Vital status was ascertained by several methods. Firstly, participant identifiers (name, address, social security number, birth date, and maiden name) were linked by computer to death certificates at the State Health Registry of Iowa for 1986–2000. This was supplemented by death reports received in response to the follow up surveys sent in 1987, 1989, 1992, and 1997. The vital status of non-respondents to the follow up surveys was identified by linkage to the National Death Index. It has been previously estimated that this method accurately identifies approximately 99% of all deaths in this cohort.20 Underlying causes of death were coded according to the International Classification of Diseases, ninth and tenth revisions (ICD-9 and ICD-10). For deaths occurring in Iowa, underlying causes of death were assigned by the Iowa Department of Health. For deaths outside Iowa, a trained nosologist assigned causes of deaths. Causes of death were further classified in the following categories of greatest interest based on previous studies of RA mortality1–3: (a) infections (ICD-9 (or ICD-10 equivalent) codes of 001–139, 320–322, 480–487); (b) malignant neoplasms (ICD-9 codes 140–208), and; (c) diseases of the circulatory system (ICD-9 codes 390–459).


Figure 1 summarises the cases validated and excluded. From the original cohort of 41 836 women, we excluded women who did not complete either the 1992 or 1997 follow up questionnaires because of death or non-response (n=6201) and those reporting that they had been diagnosed with RA before 1 January 1987 (n=2102). The remaining exclusions (n=2197) included women who were lost to follow up (n=53), refused further participation (n=162), refuted their original “yes” response on the 1992 or 1997 survey subsequent to contact (n=843), failed to meet case criteria after a review of the records (n=1028), reported incident RA but failed to provide consent for examination of medical records (n=70), or for whom records were not provided (n=41). This left a final analysis cohort of 31 336 women, including 158 incident cases and 31 178 non-cases.

Figure 1

Validation process for potential incident cases of rheumatoid arthritis in the Iowa Women’s Health Study, 1986–97.

Statistical methods

Each woman accumulated person-years from the date of receipt of the 1986 baseline questionnaire to the date of death or, if censored, until a common closing date of 15 October 2000 (the last date of death recorded as of March 2001). To describe the association between the development of RA and mortality (overall and cause-specific), we calculated relative risks (RRs) and 95% confidence intervals (CIs) using Cox proportional hazards regression.21 We modelled survival as a function of age rather than time-in-study because age is a better predictor of survival than the length of follow up in this type of analysis.22 To account for the fact that RA diagnosis occurred after the study began, the development of RA (a dichotomous predictor variable) was modelled as a time dependent variable.

Multivariable Cox models were constructed to adjust for variables potentially confounding the association between RA and mortality.

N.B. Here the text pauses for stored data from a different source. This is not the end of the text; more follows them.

(* ===== verification/ClientTheorems.v ===== *)
(** * Properties of the client connection

    Runs of [ClientConn]: what happens to the addresses of the port source. *)

From Stdlib Require Import Floats.SpecFloat.
From S2P Require Import Prelude Binary DataTypes Wire Message BaseMessages Framing ClientConn.

Section Properties.
Context {E P : Type} {PS : PortSource E P} {PL : PortSourceLaws E P}.
Abbreviation conn_t := (Connection P).
Abbreviation event_t := (ClientConn.event E).

(** ** Addresses *)

Definition addr (p : pc) : list Z := match p with PDial (Some a) => [a] | _ => [] end.

Definition own (c : conn_t) : list Z :=
  addr (starter c) ++ addr (reconnector c) ++
  match boundLocalAddr c with Some a => [a] | None => [] end.

Section Addresses.
Context (B : Z -> bool).

(** The addresses [hand] and those of the connection are distinct, held by the
    source, and none of those that others hold ([H0]), which stay held; [B] are
    the addresses that the source may hand out. *)
Record addr_inv (H0 : gset Z) (hand : list Z) (c : conn_t) : Prop := {
  ai_good : good (ports c);
  ai_bounds : bounds (ports c) = B;
  ai_nodup : NoDup (hand ++ own c);
  ai_held a : a ∈ hand ++ own c -> a ∈ held (ports c) /\ (a ∉ H0);
  ai_others : H0 ⊆ held (ports c) }.

Lemma NoDup_mono {A} (l k : list A) : l ⊆+ k -> NoDup k -> NoDup l.
Proof. intros [l' ->]%submseteq_Permutation (Hl & _ & _)%NoDup_app. done. Qed.

Lemma addr_inv_weaken H0 hand hand' c c' :
  addr_inv H0 hand c -> ports c' = ports c -> (hand' ++ own c') ⊆+ (hand ++ own c) ->
  addr_inv H0 hand' c'.
Proof.
  intros [Hg Hb Hn Hh Ho] Hp Hs. split; rewrite ?Hp; try done.
  - by eapply NoDup_mono.
  - intros a Ha. apply Hh. by eapply elem_of_submseteq.
Qed.

(** Steps that do not touch addresses. *)
Lemma addr_inv_same H0 hand c c' :
  addr_inv H0 hand c -> ports c' = ports c -> own c' = own c -> addr_inv H0 hand c'.
Proof. intros Hi Hp Ho. eapply addr_inv_weaken; [done..|]. by rewrite Ho. Qed.

Lemma release_inv H0 e a hand c :
  addr_inv H0 (a :: hand) c -> addr_inv H0 hand (release_addr e (Some a) c).
Proof.
  intros [Hg HB Hn Hh Ho]. unfold release_addr. cbn [app] in Hn, Hh.
  apply NoDup_cons in Hn as [Ha Hn].
  destruct (AcquireLocalAddr (config c)).
  - split; rsimpl; change (own (c <| ports ::= _ |>)) with (own c).
    + by apply release_good.
    + by rewrite release_bounds.
    + done.
    + intros b Hb. rewrite release_held by done.
      destruct (Hh b) as [H1 H2]; [set_solver|]. split; [|done].
      apply elem_of_difference. split; [done|]. rewrite elem_of_singleton. by intros ->.
    + rewrite release_held by done. destruct (Hh a) as [_ H2]; [set_solver|]. set_solver.
  - split; [done..| |done]. intros b Hb. apply Hh. set_solver.
Qed.

(** [fields c c']: nothing that [addr_inv] looks at changed. *)
Definition same_addr (c c' : conn_t) : Prop :=
  ports c' = ports c /\ boundLocalAddr c' = boundLocalAddr c /\ starter c' = starter c /\
  reconnector c' = reconnector c.

Lemma same_addr_inv H0 hand c c' : same_addr c c' -> addr_inv H0 hand c -> addr_inv H0 hand c'.
Proof.
  intros (Hp & Hb & Hs & Hr) Hi. apply (addr_inv_same H0 hand c); [done..|].
  unfold own. by rewrite Hb, Hs, Hr.
Qed.

Lemma setState_same s c : same_addr c (setState s c).
Proof. unfold setState. by case_decide. Qed.
Lemma dial_result_later e la d c : later c (dial_result e la d c).1.
Proof.
  unfold dial_result. destruct d as [ip|].
  - unfold nextHopByHopID, nextEndToEndID. set (c1 := _ <| endToEndID := _ |>).
    assert (later c c1) as H1 by done. clearbody c1.
    destruct (CapabilitiesExchangeRequest.Marshal _).2; (etransitivity; [exact H1|]);
      [|apply handshake_failed_later..].
    cbn [fst]. rewrite <- setState_later. apply registerPending_later.
  - cbn [fst]. rewrite <- setState_later. apply release_addr_later.
Qed.

Lemma enqueue_CER_later e pick h data c r : enqueue_CER e pick h data c = Ok r -> later c r.1.
Proof.
  unfold enqueue_CER. destruct (select_send pick false data c) as [[c' s]|er|] eqn:Es; [|done..].
  apply select_send_later in Es.
  destruct s; intros [= <-]; (etransitivity; [exact Es|]); try done; rewrite <- handshake_failed_later; apply unregisterPending_later.
Qed.

Lemma CEA_result_later e w h c : later c (CEA_result e w h c).1.
Proof.
  unfold CEA_result. cbv zeta. etransitivity; [exact (unregisterPending_later h c)|].
  set (c1 := unregisterPending h c). clearbody c1.
  destruct (match w with GotCEA => _ | _ => _ end); [|apply handshake_failed_later].
  cbn [fst]. pose proof (setState_later StateOpen c1) as H1. set (c2 := setState StateOpen c1) in *.
  clearbody c2. etransitivity; [exact H1|]. unfold startWatchdog. by destruct (dwrTicker _).
Qed.

Lemma handleDWRFailure_later e c : later c (handleDWRFailure e c).
Proof.
  unfold handleDWRFailure. cbv zeta. destruct (_ <=? _); [|done]. by rewrite <- handleFailure_later.
Qed.

Lemma handleDWA_later data c : later c (handleDWA data c).1.
Proof.
  unfold handleDWA. destruct (DeviceWatchdogAnswer.Unmarshal _ _) as [dwa [u|er|]]; [|done..].
  destruct (IsSuccess _); [|done]. cbn [fst]. transitivity (setState StateOpen c); [|done]. apply setState_later.
Qed.
(** Every step of a connection is a step of the specification. *)
Lemma step_refines ev c c' :
  enabled ev c -> step ev c = Ok c' -> astep (act_of ev) (vitals c) (vitals c').
Proof.
  destruct ev as [e|e w d|e w pick|e w r|e pick delay|e pick|e r g h|e el|e pick g r|
    e ok|pick data| | |e|]; cbn [enabled step act_of]; intros He Hs.
  - injection Hs as <-. destruct He as [H1 H2]. unfold Start. rewrite vitals_resume.
    apply L_start; [done..|].
    change (vitals c) with (vitals (c <| healthLoop := true |>)). apply connect_begin_begins.
  - destruct He as [la Hp]. rewrite Hp in Hs. injection Hs as <-. rewrite vitals_resume.
    apply L_attempt. rewrite vpc_vitals, Hp, <- vitals_set_pc. apply dial_result_goes_on.
  - destruct He as (h & data & Hp). rewrite Hp in Hs.
    destruct (enqueue_CER e pick h data (set_pc w PIdle c)) as [r|er|] eqn:Ee; [|done..].
    injection Hs as <-. rewrite vitals_resume.
    apply L_attempt. rewrite vpc_vitals, Hp, <- vitals_set_pc. by eapply enqueue_CER_goes_on.
  - destruct He as (h & Hp & _). rewrite Hp in Hs. injection Hs as <-. rewrite vitals_resume.
    apply L_attempt. rewrite vpc_vitals, Hp, <- vitals_set_pc. apply CEA_result_goes_on.
  - injection Hs as <-. destruct He as [Hp _]. unfold delay_end. cbv zeta.
    destruct (ctx_done c && negb pick) eqn:Hx.
    + apply andb_true_iff in Hx as [Hx _].
      pose proof (vitals_finishReconnect false c) as Hf. apply (f_equal fst) in Hf. cbn [fst] in Hf.
      change (vitals (?x <| reconnector := PIdle |>)) with ((vitals x) <| v_reconnector := PIdle |>).
      rewrite Hf. by apply L_delay_cancelled.
    + rewrite vitals_resume. apply L_delay; [done|].
      set (c1 := setState StateReconnecting _).
      pose proof (connect_begin_begins e c1) as Hb. unfold c1 in Hb at 1. rewrite vitals_setState in Hb.
      by apply begins_set in Hb.
  - destruct He as [Hw _]. by eapply tick_refines.
  - destruct He as [Hw _]. injection Hs as <-. by apply DWA_result_refines.
  - injection Hs as <-. unfold health_tick. destruct (_ && _ && _) eqn:Hb; [|apply L_health].
    b2p. change (vitals (?x <| healthLoop := false |>)) with (vitals x). rewrite vitals_handleFailure.
    apply L_health_fails. apply Hb.
  - destruct He as [Hg _]. pose proof (read_loop_refines e pick g r c c' Hg Hs) as H. by destruct r.
  - injection Hs as <-. unfold write_loop. destruct (sendCh c) as [|data rest]; [done|]. cbv zeta.
    set (c1 := c <| sendCh := rest |>). assert (vitals c1 = vitals c) as Hv by done. clearbody c1.
    rewrite <- Hv. change (conn c1) with (v_conn (vitals c1)). change (ctx_done c1) with (v_ctx (vitals c1)).
    destruct (v_conn (vitals c1)) eqn:Ec.
    + destruct ok; [apply (L_traffic (vitals c1))|]. destruct (v_ctx (vitals c1)) eqn:Ex.
      * apply (L_write_lost (vitals c1)). by right.
      * rewrite vitals_handleFailure. apply L_write_fails; [by rewrite Ec|done].
    + destruct ok; [apply (L_traffic (vitals c1))|]. apply (L_write_lost (vitals c1)). by left.
  - destruct (Send pick data c) as [[c1 s]|er|] eqn:Es; [|done..]. injection Hs as <-.
    apply Send_vitals in Es. rewrite Es. apply L_traffic.
  - injection Hs as <-. apply L_disable.
  - injection Hs as <-. apply L_cancel.
  - injection Hs as <-. unfold Close_begin. cbv zeta.
    set (c1 := setState StateClosed c <| ctx_done := true |> <| closing := true |>).
    match goal with |- context [finishReconnect false ?x] => pose proof (vitals_finishReconnect false x) as Hf end.
    apply (f_equal fst) in Hf. cbn [fst] in Hf. rewrite Hf. rewrite vitals_close.
    change (vitals (?x <| ctx_done := true |> <| closing := true |>))
      with ((vitals x) <| v_ctx := true |> <| v_closing := true |>).
    rewrite vitals_setState. by apply L_close.
  - injection Hs as <-. destruct He as (H1 & H2 & _). by apply L_close_end.
Qed.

Covariates chosen a priori included smoking history (never, former <20 pack-years, former ≥20 pack-years, current <20 pack-years, current ≥20 pack-years), alcohol use (none, <3 g/day, ≥3 g/day), education (<high school, high school graduate, vocational/some college, and ≥college graduate), body mass index, and the presence of any of four comorbidities at baseline (hypertension, heart disease, cancer, or diabetes mellitus). We also adjusted for daily decaffeinated coffee consumption (none, ≤1 cup/day, ≥2 cups/day) because of its association with RA onset in this cohort.16 In subgroup analyses we examined the association between the development of rheumatoid factor (RF) positive RA and mortality; subjects with unknown RF status (n=12) were assigned to the RF negative group. All analyses were conducted using SAS for Windows, version 8.0 (SAS Inc, Cary, NC).


Between 1 January 1987 and 31 August 1997, 158 women in the cohort with no history of RA in 1986 developed incident RA. RA diagnosis was based on either cumulative satisfaction of ACR RA criteria (n=146, 92% of the total cases) and/or diagnosis by a rheumatologist (n=139; 88% of the total cases). During an average follow up period of 13.4 (SD 1.5) years, 30 patients (19%) and 3646 non-patients (11.7%) had died. Table 1 summarises the demographic and other relevant baseline characteristics for patients and non-patients. With the exception of smoking history and decaffeinated coffee use, there were no striking differences in these characteristics between the two groups.

Table 1

Demographics at the time of the 1986 baseline survey. Iowa Women’s Health Study

Table 2 shows the clinical characteristics of the 158 validated cases of patients with RA. The average age of onset was 68 years (range 57–79). A significant proportion of the patients (nearly 90%) were seen by a rheumatologist. About 60% of the patients with incident RA (n=97) had RF positive disease. The average time between receipt of the baseline survey and RA diagnosis (defined as the date of first symptom onset) was 6.1 (SD 3.0) years.

Table 2

Clinical characteristics of patients with validated rheumatoid arthritis (RA)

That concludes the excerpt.